Please set down, exactly as written, the line containing "else if (n =? 110)%N" and every line after it through the end of the records.

Data for this exercise: Begin

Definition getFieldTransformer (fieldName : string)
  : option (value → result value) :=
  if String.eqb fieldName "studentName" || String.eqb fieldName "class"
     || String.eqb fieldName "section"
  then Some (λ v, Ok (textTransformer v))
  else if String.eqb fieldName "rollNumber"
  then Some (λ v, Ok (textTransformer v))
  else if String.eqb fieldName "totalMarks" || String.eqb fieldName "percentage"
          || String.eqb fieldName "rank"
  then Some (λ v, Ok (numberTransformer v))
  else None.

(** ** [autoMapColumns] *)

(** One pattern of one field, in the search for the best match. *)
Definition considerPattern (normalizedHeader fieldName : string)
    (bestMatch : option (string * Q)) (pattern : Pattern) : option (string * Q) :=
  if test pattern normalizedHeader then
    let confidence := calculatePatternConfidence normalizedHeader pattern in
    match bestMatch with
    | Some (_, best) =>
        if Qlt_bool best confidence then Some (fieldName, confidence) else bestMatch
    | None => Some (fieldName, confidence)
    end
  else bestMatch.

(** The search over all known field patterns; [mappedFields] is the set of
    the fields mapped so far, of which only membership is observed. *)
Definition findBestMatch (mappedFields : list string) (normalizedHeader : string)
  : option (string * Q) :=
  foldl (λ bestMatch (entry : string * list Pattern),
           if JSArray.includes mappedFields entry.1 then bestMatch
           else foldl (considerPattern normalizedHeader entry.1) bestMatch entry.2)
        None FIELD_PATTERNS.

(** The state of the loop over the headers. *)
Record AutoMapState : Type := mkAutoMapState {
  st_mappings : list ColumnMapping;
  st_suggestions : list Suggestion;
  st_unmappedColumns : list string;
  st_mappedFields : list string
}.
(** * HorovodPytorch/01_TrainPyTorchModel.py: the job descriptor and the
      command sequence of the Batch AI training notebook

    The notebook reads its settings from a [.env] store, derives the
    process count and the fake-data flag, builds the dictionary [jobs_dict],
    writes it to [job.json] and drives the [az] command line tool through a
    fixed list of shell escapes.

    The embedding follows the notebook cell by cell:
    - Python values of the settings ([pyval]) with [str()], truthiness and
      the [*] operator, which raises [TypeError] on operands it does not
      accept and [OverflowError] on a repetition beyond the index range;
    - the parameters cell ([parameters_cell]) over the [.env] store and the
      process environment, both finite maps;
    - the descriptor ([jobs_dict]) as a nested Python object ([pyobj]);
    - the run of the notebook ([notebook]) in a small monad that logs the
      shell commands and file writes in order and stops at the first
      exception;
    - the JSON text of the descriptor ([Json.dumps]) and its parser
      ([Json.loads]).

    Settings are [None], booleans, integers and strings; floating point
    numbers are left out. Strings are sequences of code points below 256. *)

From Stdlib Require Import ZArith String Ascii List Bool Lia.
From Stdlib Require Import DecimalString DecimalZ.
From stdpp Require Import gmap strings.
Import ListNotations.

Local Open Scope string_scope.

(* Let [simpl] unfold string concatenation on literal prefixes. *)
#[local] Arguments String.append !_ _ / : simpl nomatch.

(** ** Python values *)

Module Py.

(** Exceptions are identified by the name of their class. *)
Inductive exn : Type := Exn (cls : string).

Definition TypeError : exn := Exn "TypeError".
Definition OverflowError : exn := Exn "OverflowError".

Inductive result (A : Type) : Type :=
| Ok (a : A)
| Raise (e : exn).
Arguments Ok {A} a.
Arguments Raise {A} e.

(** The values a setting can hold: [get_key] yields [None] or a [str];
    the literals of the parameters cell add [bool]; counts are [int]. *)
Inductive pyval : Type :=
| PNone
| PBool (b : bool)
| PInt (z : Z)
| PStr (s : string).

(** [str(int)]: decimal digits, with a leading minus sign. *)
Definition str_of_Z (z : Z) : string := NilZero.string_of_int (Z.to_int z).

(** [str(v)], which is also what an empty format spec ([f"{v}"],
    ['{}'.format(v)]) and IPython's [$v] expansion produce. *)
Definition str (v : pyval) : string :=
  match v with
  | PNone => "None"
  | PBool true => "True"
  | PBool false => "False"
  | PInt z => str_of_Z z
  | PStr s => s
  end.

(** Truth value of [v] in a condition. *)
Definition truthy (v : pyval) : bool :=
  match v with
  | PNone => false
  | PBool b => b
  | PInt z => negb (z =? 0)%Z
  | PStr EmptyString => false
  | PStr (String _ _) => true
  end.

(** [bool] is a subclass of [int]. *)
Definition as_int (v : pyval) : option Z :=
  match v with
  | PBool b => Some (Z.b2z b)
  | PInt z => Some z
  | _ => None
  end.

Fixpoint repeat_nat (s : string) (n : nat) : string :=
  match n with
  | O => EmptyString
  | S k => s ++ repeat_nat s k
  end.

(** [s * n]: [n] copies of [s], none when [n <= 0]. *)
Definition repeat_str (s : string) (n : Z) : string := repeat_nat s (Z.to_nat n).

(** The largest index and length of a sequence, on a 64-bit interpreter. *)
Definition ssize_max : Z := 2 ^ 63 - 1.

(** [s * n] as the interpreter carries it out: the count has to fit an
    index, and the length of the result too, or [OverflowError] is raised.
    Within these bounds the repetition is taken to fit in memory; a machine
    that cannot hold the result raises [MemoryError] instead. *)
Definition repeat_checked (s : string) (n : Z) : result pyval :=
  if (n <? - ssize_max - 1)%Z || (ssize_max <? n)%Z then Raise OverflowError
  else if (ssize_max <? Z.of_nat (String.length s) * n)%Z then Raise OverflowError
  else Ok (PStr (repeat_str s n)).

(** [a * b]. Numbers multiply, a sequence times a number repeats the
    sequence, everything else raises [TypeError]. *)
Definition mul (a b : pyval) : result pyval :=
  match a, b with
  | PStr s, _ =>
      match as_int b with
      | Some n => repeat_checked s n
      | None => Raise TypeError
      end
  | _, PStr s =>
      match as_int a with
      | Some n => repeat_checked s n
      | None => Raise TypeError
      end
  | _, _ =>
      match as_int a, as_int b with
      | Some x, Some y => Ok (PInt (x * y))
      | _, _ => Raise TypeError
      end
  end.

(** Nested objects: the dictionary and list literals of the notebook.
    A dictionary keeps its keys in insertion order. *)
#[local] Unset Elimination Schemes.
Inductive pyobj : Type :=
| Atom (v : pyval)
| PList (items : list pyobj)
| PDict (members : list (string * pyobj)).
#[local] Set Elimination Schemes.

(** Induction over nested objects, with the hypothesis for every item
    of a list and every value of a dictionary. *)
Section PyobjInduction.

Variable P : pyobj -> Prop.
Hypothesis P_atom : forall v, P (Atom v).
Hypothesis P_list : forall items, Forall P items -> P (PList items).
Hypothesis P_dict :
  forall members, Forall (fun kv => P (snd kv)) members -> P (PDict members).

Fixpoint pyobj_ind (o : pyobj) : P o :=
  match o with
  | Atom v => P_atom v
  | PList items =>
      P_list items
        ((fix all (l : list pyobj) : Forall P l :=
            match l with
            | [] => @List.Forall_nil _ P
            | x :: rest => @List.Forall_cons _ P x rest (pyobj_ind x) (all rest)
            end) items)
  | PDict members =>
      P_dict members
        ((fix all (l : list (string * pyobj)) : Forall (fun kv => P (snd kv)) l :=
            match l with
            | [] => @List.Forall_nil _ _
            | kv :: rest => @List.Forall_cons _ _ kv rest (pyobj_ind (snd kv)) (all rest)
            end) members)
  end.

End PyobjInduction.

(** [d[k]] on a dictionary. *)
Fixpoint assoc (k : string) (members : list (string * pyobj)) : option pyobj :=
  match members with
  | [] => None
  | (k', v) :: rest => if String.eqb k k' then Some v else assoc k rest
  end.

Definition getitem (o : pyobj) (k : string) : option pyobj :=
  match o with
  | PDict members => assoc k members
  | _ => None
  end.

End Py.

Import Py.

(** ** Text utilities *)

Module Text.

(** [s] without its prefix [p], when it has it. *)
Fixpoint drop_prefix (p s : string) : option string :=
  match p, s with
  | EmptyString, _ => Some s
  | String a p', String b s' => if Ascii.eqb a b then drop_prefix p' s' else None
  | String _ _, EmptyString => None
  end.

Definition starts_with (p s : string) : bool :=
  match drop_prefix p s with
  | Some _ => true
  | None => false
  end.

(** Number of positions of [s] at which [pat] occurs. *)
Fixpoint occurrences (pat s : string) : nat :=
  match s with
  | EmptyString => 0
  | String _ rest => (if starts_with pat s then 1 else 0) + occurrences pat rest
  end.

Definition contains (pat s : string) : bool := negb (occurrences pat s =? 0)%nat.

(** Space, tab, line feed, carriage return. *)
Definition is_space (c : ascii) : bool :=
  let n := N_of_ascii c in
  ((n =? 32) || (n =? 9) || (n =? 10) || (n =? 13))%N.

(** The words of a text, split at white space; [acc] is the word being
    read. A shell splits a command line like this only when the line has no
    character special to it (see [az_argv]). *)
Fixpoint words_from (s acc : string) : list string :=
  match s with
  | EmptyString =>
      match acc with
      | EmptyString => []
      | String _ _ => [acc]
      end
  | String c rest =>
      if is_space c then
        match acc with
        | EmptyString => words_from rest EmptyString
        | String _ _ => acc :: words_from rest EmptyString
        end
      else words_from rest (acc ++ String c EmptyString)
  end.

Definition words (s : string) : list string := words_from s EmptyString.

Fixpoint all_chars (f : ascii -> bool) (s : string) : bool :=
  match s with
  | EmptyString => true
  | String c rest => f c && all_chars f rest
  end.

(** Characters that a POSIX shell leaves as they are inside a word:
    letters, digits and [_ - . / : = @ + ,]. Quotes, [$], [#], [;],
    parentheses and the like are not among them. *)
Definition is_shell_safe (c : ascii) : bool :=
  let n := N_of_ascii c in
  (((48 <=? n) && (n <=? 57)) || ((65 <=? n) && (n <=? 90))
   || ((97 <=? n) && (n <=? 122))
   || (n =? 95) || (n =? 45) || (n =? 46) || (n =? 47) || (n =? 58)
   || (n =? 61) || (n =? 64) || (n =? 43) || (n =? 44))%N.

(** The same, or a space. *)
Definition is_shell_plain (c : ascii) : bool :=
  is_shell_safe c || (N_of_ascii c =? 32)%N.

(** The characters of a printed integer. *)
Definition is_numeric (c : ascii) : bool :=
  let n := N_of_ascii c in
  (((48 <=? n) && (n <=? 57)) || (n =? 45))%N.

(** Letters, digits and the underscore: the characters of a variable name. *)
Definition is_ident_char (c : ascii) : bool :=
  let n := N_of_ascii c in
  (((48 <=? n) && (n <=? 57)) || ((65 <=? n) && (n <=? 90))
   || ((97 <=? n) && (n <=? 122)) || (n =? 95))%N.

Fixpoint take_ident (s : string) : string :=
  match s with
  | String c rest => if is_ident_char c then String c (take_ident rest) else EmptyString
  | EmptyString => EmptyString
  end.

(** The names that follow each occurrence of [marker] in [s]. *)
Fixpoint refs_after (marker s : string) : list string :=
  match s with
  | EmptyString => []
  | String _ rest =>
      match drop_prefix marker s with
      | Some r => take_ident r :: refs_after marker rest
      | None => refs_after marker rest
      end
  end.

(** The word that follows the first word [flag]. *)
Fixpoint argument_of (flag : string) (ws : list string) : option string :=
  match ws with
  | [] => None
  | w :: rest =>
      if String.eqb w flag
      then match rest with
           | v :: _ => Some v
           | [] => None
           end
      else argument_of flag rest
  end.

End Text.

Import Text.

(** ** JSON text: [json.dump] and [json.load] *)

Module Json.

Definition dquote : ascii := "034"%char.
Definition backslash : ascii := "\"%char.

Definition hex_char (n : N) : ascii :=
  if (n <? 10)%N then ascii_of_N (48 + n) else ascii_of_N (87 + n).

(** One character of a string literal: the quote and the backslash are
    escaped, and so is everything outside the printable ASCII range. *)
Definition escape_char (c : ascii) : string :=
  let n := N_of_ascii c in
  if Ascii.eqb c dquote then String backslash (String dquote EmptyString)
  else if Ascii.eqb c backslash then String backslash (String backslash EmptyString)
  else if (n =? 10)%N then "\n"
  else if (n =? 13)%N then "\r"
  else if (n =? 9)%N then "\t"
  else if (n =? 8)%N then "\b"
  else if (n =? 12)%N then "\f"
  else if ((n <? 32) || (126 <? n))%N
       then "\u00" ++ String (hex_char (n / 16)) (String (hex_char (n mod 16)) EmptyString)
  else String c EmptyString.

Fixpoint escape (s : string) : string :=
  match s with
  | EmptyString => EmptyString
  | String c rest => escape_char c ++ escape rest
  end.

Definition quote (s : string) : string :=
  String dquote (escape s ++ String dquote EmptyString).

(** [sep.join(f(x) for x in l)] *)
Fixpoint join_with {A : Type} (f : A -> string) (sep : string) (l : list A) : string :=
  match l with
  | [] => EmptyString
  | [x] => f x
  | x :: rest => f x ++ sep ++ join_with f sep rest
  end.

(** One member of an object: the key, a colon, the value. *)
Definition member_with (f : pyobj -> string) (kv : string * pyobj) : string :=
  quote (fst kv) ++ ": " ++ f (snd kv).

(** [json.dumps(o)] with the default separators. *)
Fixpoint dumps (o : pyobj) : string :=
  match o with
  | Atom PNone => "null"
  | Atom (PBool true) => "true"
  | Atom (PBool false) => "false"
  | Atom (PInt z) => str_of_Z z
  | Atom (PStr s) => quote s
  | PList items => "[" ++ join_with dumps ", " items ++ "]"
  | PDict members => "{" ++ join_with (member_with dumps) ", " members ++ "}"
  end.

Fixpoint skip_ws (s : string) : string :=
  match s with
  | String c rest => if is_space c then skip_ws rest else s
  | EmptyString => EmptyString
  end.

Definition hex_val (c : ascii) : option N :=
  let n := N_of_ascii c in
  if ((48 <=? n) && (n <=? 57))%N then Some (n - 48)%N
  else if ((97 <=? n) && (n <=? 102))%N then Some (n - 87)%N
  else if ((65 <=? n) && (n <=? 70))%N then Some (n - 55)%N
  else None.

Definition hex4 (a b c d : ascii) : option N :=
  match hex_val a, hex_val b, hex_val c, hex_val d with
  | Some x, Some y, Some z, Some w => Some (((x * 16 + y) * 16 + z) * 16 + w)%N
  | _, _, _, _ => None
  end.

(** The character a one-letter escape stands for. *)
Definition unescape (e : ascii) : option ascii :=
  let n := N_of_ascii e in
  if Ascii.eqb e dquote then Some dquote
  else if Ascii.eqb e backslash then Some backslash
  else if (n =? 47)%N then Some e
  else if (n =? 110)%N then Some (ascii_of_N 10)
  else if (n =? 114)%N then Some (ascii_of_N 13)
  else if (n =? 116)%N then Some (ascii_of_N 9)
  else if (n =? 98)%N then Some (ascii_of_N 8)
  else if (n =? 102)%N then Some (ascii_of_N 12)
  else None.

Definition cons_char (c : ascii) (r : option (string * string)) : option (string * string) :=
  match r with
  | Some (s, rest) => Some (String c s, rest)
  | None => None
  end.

Data for this exercise: End

### [Response to the exercise]
  else if (n =? 110)%N then Some (ascii_of_N 10)
  else if (n =? 114)%N then Some (ascii_of_N 13)
  else if (n =? 116)%N then Some (ascii_of_N 9)
  else if (n =? 98)%N then Some (ascii_of_N 8)
  else if (n =? 102)%N then Some (ascii_of_N 12)
  else None.

Definition cons_char (c : ascii) (r : option (string * string)) : option (string * string) :=
  match r with
  | Some (s, rest) => Some (String c s, rest)
  | None => None
  end.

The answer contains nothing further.